So yeah that's more like
what I have at the moment.
I've tried to play, sorry, with react,
I don't know if you played with it.
And I don't know what's your success
with it, but for me, when I did it,
it was like, I was really impressed
at what it could do and, like all
the, like how it can resonate.
But then.
Also a lot of times you would just not
do it again, it's really like it's really
not predictable I had a 30 success rate
on one task for example with react.
Nicolay Gerold: So react
basically what it just means.
It's like a flow you're going
through all the time, like thought,
action, observation, and you
basically try to improve the answers.
I have like very limited success.
Or rather, I got it to work once, but
I didn't get it to work a second time.
Stephen Batifol: Yeah for me it was really
like And I remember I had a demo actually
where I was like, okay, I'm going to
showcase react, because it's really cool.
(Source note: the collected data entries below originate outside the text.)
(** ** Lemmas *)

Lemma checkGateway_Ok ref def :
  checkGateway ref def = Ok tt →
  is_Some (splitGateway ref) ∧ is_Some (gd_PodSelector def) ∧ IsDNS1123Subdomain (gd_ServiceAccountName def) = [].
Proof.
  unfold checkGateway. destruct (splitGateway ref); [|done]. destruct (gd_PodSelector def); [|done].
  intros (_ & _ & Hc)%bind_Ok. cbv zeta in Hc.
  destruct (Nat.eqb_spec (length (IsDNS1123Subdomain (gd_ServiceAccountName def))) 0); [|done].
  split_and!; [by eexists..|by apply nil_length_inv].
Qed.

(** Every gateway of a configuration is complete. *)
Definition complete_config (cfg : IngressConfig) : Prop :=
  map_Forall (λ ref def, is_Some (splitGateway ref) ∧ is_Some (gd_PodSelector def) ∧
                         IsDNS1123Subdomain (gd_ServiceAccountName def) = []) (ic_Gateways cfg).

Lemma ParseIngressConfig_complete routes gateways cfg :
  ParseIngressConfig routes gateways = Ok cfg → complete_config cfg.
Proof.
  unfold ParseIngressConfig. intros (r & _ & Hg)%bind_Ok. apply bind_Ok in Hg as (g & _ & Hcheck).
  apply bind_Ok in Hcheck as (u & Hcheck & Hcfg%(inj Ok)). subst cfg. intros ref def Hdef.
  destruct (for_sorted_body _ _ _ _ _ Hcheck Hdef) as [x Hx]. apply bind_Ok in Hx as ([] & Hx & _).
  by apply checkGateway_Ok.
Qed.

(** What every resolved route is. *)
Record resolved_ok (r : resolvedInbound) : Prop := {
  ro_enabled : Inbound_Enabled (ri_route r) = true;
  ro_valid : valid_inbound (ri_route r);
  ro_selector : contents (Inbound_Selector (ri_route r)) ≠ ∅;
  ro_gateways : Forall2 (λ ref g, splitGateway ref = Some (rg_namespace g, rg_name g))
                  (default [] (Inbound_Gateways (ri_route r))) (ri_gateways r)
}.

Lemma resolveGateway_split cfg ref :
  is_Some (splitGateway ref) →
  splitGateway ref = Some (rg_namespace (resolveGateway cfg ref), rg_name (resolveGateway cfg ref)).
Proof. intros [[ns gw] E]. unfold resolveGateway. by rewrite E. Qed.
And what I like is that it's rewriting
the query as well as the user sometimes as
well as be like, okay, this was not clear.
I'm going to try to redo it.
But then, yeah, when I was preparing for
the demo, I was like, man, it works like
one time out of five, and I was like,
yeah, I can't have that for my demo.
It's too stressful.
And then when I talked to other
people, they were like similar
thing with React from them.
It seems like it's a cool
one, but not there yet.
Nicolay Gerold: I've always ended
up I tried it and I've always
ended up writing some kind of
workflow with a loop with branching.
But I haven't found a good
library for that as of yet.
Stephen Batifol: Yeah.
No, yeah.
It's React is, yeah.
Let's see.
Let's see if we have an improvement on it.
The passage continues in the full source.